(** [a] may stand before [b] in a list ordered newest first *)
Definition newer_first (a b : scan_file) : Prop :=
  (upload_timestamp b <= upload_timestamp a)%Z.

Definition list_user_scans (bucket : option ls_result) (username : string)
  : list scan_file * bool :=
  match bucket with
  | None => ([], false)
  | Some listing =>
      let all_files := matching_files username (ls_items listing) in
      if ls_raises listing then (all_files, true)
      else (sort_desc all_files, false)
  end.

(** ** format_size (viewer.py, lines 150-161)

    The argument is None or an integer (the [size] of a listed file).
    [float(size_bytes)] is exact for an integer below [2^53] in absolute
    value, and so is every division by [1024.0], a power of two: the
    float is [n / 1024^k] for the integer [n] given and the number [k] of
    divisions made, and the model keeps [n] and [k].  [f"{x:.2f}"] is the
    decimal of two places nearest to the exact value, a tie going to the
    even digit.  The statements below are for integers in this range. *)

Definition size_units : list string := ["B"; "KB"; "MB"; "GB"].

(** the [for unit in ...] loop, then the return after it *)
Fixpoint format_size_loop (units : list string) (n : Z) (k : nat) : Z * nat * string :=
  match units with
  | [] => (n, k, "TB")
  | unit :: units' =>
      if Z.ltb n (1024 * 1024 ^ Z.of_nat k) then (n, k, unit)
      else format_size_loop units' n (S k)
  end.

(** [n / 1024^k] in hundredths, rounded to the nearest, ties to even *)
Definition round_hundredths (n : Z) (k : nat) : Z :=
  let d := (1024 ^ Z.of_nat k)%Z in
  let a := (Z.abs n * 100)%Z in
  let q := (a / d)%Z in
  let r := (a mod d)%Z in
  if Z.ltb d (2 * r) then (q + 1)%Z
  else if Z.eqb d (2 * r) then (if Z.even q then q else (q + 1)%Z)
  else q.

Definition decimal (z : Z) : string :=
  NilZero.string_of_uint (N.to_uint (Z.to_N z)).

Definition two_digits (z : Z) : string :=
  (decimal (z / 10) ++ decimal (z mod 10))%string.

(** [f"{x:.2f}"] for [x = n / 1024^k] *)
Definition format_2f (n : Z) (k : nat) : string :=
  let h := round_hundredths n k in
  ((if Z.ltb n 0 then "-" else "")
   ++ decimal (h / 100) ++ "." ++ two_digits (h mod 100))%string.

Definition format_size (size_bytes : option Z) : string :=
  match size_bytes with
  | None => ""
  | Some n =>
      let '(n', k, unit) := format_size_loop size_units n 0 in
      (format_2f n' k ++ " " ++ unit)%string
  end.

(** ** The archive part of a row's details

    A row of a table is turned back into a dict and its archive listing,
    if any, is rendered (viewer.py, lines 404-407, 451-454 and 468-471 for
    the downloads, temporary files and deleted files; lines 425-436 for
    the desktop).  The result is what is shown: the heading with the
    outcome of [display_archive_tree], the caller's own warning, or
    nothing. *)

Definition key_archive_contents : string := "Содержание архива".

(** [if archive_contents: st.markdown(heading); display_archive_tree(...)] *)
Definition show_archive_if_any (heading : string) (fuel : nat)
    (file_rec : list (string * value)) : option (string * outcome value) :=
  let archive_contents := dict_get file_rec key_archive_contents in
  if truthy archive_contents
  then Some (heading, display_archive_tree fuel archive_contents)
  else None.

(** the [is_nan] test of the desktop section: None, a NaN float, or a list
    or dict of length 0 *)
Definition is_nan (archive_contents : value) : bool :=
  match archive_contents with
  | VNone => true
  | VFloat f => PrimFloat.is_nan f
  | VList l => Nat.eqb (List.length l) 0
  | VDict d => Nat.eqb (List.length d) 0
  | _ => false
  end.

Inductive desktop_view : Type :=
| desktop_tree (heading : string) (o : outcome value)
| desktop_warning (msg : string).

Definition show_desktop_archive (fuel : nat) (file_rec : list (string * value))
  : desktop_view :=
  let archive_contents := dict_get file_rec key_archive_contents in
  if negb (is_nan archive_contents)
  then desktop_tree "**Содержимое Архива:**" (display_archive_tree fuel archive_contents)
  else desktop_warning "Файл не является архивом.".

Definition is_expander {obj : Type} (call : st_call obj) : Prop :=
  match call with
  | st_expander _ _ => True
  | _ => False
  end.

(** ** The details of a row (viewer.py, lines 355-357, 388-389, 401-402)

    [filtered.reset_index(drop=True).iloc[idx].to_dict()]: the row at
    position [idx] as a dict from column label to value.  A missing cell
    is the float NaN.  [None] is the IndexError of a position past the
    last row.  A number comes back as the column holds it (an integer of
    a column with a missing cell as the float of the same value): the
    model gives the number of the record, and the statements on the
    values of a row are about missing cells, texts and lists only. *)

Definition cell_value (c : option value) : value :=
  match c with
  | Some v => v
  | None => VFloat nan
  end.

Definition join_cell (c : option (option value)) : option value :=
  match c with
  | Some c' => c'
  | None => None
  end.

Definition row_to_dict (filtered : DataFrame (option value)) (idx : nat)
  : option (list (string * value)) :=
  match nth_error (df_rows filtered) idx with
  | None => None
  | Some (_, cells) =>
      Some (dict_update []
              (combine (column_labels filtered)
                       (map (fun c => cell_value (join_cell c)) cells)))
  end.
***
Exercise description: Please return the entire listing, unchanged.

Answer for the task:
(** [a] may stand before [b] in a list ordered newest first *)
Definition newer_first (a b : scan_file) : Prop :=
  (upload_timestamp b <= upload_timestamp a)%Z.

Definition list_user_scans (bucket : option ls_result) (username : string)
  : list scan_file * bool :=
  match bucket with
  | None => ([], false)
  | Some listing =>
      let all_files := matching_files username (ls_items listing) in
      if ls_raises listing then (all_files, true)
      else (sort_desc all_files, false)
  end.

(** ** format_size (viewer.py, lines 150-161)

    The argument is None or an integer (the [size] of a listed file).
    [float(size_bytes)] is exact for an integer below [2^53] in absolute
    value, and so is every division by [1024.0], a power of two: the
    float is [n / 1024^k] for the integer [n] given and the number [k] of
    divisions made, and the model keeps [n] and [k].  [f"{x:.2f}"] is the
    decimal of two places nearest to the exact value, a tie going to the
    even digit.  The statements below are for integers in this range. *)

Definition size_units : list string := ["B"; "KB"; "MB"; "GB"].

(** the [for unit in ...] loop, then the return after it *)
Fixpoint format_size_loop (units : list string) (n : Z) (k : nat) : Z * nat * string :=
  match units with
  | [] => (n, k, "TB")
  | unit :: units' =>
      if Z.ltb n (1024 * 1024 ^ Z.of_nat k) then (n, k, unit)
      else format_size_loop units' n (S k)
  end.

(** [n / 1024^k] in hundredths, rounded to the nearest, ties to even *)
Definition round_hundredths (n : Z) (k : nat) : Z :=
  let d := (1024 ^ Z.of_nat k)%Z in
  let a := (Z.abs n * 100)%Z in
  let q := (a / d)%Z in
  let r := (a mod d)%Z in
  if Z.ltb d (2 * r) then (q + 1)%Z
  else if Z.eqb d (2 * r) then (if Z.even q then q else (q + 1)%Z)
  else q.

Definition decimal (z : Z) : string :=
  NilZero.string_of_uint (N.to_uint (Z.to_N z)).

Definition two_digits (z : Z) : string :=
  (decimal (z / 10) ++ decimal (z mod 10))%string.

(** [f"{x:.2f}"] for [x = n / 1024^k] *)
Definition format_2f (n : Z) (k : nat) : string :=
  let h := round_hundredths n k in
  ((if Z.ltb n 0 then "-" else "")
   ++ decimal (h / 100) ++ "." ++ two_digits (h mod 100))%string.

Definition format_size (size_bytes : option Z) : string :=
  match size_bytes with
  | None => ""
  | Some n =>
      let '(n', k, unit) := format_size_loop size_units n 0 in
      (format_2f n' k ++ " " ++ unit)%string
  end.

(** ** The archive part of a row's details

    A row of a table is turned back into a dict and its archive listing,
    if any, is rendered (viewer.py, lines 404-407, 451-454 and 468-471 for
    the downloads, temporary files and deleted files; lines 425-436 for
    the desktop).  The result is what is shown: the heading with the
    outcome of [display_archive_tree], the caller's own warning, or
    nothing. *)

Definition key_archive_contents : string := "Содержание архива".

(** [if archive_contents: st.markdown(heading); display_archive_tree(...)] *)
Definition show_archive_if_any (heading : string) (fuel : nat)
    (file_rec : list (string * value)) : option (string * outcome value) :=
  let archive_contents := dict_get file_rec key_archive_contents in
  if truthy archive_contents
  then Some (heading, display_archive_tree fuel archive_contents)
  else None.

(** the [is_nan] test of the desktop section: None, a NaN float, or a list
    or dict of length 0 *)
Definition is_nan (archive_contents : value) : bool :=
  match archive_contents with
  | VNone => true
  | VFloat f => PrimFloat.is_nan f
  | VList l => Nat.eqb (List.length l) 0
  | VDict d => Nat.eqb (List.length d) 0
  | _ => false
  end.

Inductive desktop_view : Type :=
| desktop_tree (heading : string) (o : outcome value)
| desktop_warning (msg : string).

Definition show_desktop_archive (fuel : nat) (file_rec : list (string * value))
  : desktop_view :=
  let archive_contents := dict_get file_rec key_archive_contents in
  if negb (is_nan archive_contents)
  then desktop_tree "**Содержимое Архива:**" (display_archive_tree fuel archive_contents)
  else desktop_warning "Файл не является архивом.".

Definition is_expander {obj : Type} (call : st_call obj) : Prop :=
  match call with
  | st_expander _ _ => True
  | _ => False
  end.

(** ** The details of a row (viewer.py, lines 355-357, 388-389, 401-402)

    [filtered.reset_index(drop=True).iloc[idx].to_dict()]: the row at
    position [idx] as a dict from column label to value.  A missing cell
    is the float NaN.  [None] is the IndexError of a position past the
    last row.  A number comes back as the column holds it (an integer of
    a column with a missing cell as the float of the same value): the
    model gives the number of the record, and the statements on the
    values of a row are about missing cells, texts and lists only. *)

Definition cell_value (c : option value) : value :=
  match c with
  | Some v => v
  | None => VFloat nan
  end.

Definition join_cell (c : option (option value)) : option value :=
  match c with
  | Some c' => c'
  | None => None
  end.

Definition row_to_dict (filtered : DataFrame (option value)) (idx : nat)
  : option (list (string * value)) :=
  match nth_error (df_rows filtered) idx with
  | None => None
  | Some (_, cells) =>
      Some (dict_update []
              (combine (column_labels filtered)
                       (map (fun c => cell_value (join_cell c)) cells)))
  end.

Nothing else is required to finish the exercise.